» ASSIGNMENT
Run through the records and, wherever a line holds the word "backend", return that line.

» TASK DATA
(** * Meal Planner client pages: API base discovery, auth guard,
      notification badges, header widget and family code view.

    Shallow embedding of
      - app/page/js/auth.js
      - app/page/js/notifications.js
      - app/page/js/user-header.js
      - the family code view (React component [FamilyCode])

    Browser state that the scripts read and write (the two storages, the
    page-wide [API_BASE] binding, the readiness promise, the navigation
    target, the console and the requests sent) is one record, [Page].
    Asynchronous functions are terms of a small instruction tree, [Prog],
    whose interpreter [run] threads a [Page] and stops with [Blocked] at an
    [await window.API_READY] that cannot proceed yet, handing back the
    continuation. *)

From stdpp Require Import base strings list gmap pretty sorting.
From Stdlib Require Import Ascii Permutation Sorted.
From Stdlib Require OrderedTypeEx.

(** ** JavaScript values that occur in the scripts *)

Module Js.

(** Primitive field values of the JSON objects the backend returns and the
    pages store: integers and strings. *)
Inductive Prim : Type :=
| PNum (n : Z)
| PStr (s : string).

(** Template-literal conversion of a property read ([None] is
    [undefined]). *)
Definition tostr (v : option Prim) : string :=
  match v with
  | None => "undefined"
  | Some (PNum n) => pretty n
  | Some (PStr s) => s
  end.

(** Template-literal conversion of a binding that holds a string or
    [null]. *)
Definition tostr_nullable (v : option string) : string :=
  match v with
  | None => "null"
  | Some s => s
  end.

(** [!v] for a value that is a string or [null]: [null] and the empty
    string are falsy. *)
Definition falsy (v : option string) : bool :=
  match v with
  | None => true
  | Some s => bool_decide (s = "")
  end.

End Js.
Import Js.

(** ** The browser page *)

Module Browser.

Record Request : Type := mkRequest { req_method : string; req_url : string }.

(** What [response.json()] yields: it rejects on a body that is not JSON;
    otherwise the body is an object or an array of objects. *)
Inductive Body : Type :=
| NotJson
| JObj (o : gmap string Prim)
| JArr (elems : list (gmap string Prim)).

(** How a [fetch] promise settles. *)
Inductive FetchResult : Type :=
| NetworkError
| Response (ok : bool) (status : nat) (body : Body).

(** The backend and the network between it and the page. *)
Definition Network : Type := Request → FetchResult.

Record Page : Type := mkPage {
  API_BASE : option string;               (* let API_BASE = null *)
  window_API_BASE : option string;        (* window.API_BASE *)
  resolveApiReady : bool;                 (* _resolveApiReady is not null *)
  API_READY : bool;                       (* window.API_READY is fulfilled *)
  sessionStorage : gmap string string;
  localStorage : gmap string string;
  location_href : option string;          (* last assignment to window.location.href *)
  requests : list Request;                (* fetch calls, oldest first *)
  console : list string                   (* console output, oldest first *)
}.

(** State of a freshly loaded page, before any script has run. *)
Definition fresh (ss ls : gmap string string) : Page :=
  {| API_BASE := None; window_API_BASE := None;
     resolveApiReady := true; API_READY := false;
     sessionStorage := ss; localStorage := ls;
     location_href := None; requests := []; console := [] |}.

Definition set_sessionStorage (f : gmap string string → gmap string string) (p : Page) : Page :=
  {| API_BASE := API_BASE p; window_API_BASE := window_API_BASE p;
     resolveApiReady := resolveApiReady p; API_READY := API_READY p;
     sessionStorage := f (sessionStorage p); localStorage := localStorage p;
     location_href := location_href p; requests := requests p;
     console := console p |}.

Definition set_localStorage (f : gmap string string → gmap string string) (p : Page) : Page :=
  {| API_BASE := API_BASE p; window_API_BASE := window_API_BASE p;
     resolveApiReady := resolveApiReady p; API_READY := API_READY p;
     sessionStorage := sessionStorage p; localStorage := f (localStorage p);
     location_href := location_href p; requests := requests p;
     console := console p |}.

Definition set_href (h : string) (p : Page) : Page :=
  {| API_BASE := API_BASE p; window_API_BASE := window_API_BASE p;
     resolveApiReady := resolveApiReady p; API_READY := API_READY p;
     sessionStorage := sessionStorage p; localStorage := localStorage p;
     location_href := Some h; requests := requests p;
     console := console p |}.

Definition log_request (r : Request) (p : Page) : Page :=
  {| API_BASE := API_BASE p; window_API_BASE := window_API_BASE p;
     resolveApiReady := resolveApiReady p; API_READY := API_READY p;
     sessionStorage := sessionStorage p; localStorage := localStorage p;
     location_href := location_href p; requests := requests p ++ [r];
     console := console p |}.

Definition log_console (msg : string) (p : Page) : Page :=
  {| API_BASE := API_BASE p; window_API_BASE := window_API_BASE p;
     resolveApiReady := resolveApiReady p; API_READY := API_READY p;
     sessionStorage := sessionStorage p; localStorage := localStorage p;
     location_href := location_href p; requests := requests p;
     console := console p ++ [msg] |}.

(** Instruction trees for the asynchronous functions of the scripts. *)
Inductive Prog (A : Type) : Type :=
| Ret (a : A)
| ReadApiBase (k : option string → Prog A)
| AwaitApiReady (k : Prog A)
| Fetch (r : Request) (k : FetchResult → Prog A)
| SessionGet (key : string) (k : option string → Prog A)
| SessionRemove (key : string) (k : Prog A)
| LocalGet (key : string) (k : option string → Prog A)
| LocalSet (key value : string) (k : Prog A)
| LocalRemove (key : string) (k : Prog A)
| Console (msg : string) (k : Prog A)
| Navigate (href : string) (k : Prog A).

Arguments Ret {A} a.
Arguments ReadApiBase {A} k.
Arguments AwaitApiReady {A} k.
Arguments Fetch {A} r k.
Arguments SessionGet {A} key k.
Arguments SessionRemove {A} key k.
Arguments LocalGet {A} key k.
Arguments LocalSet {A} key value k.
Arguments LocalRemove {A} key k.
Arguments Console {A} msg k.
Arguments Navigate {A} href k.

» ANSWER
(** Primitive field values of the JSON objects the backend returns and the
(** The backend and the network between it and the page. *)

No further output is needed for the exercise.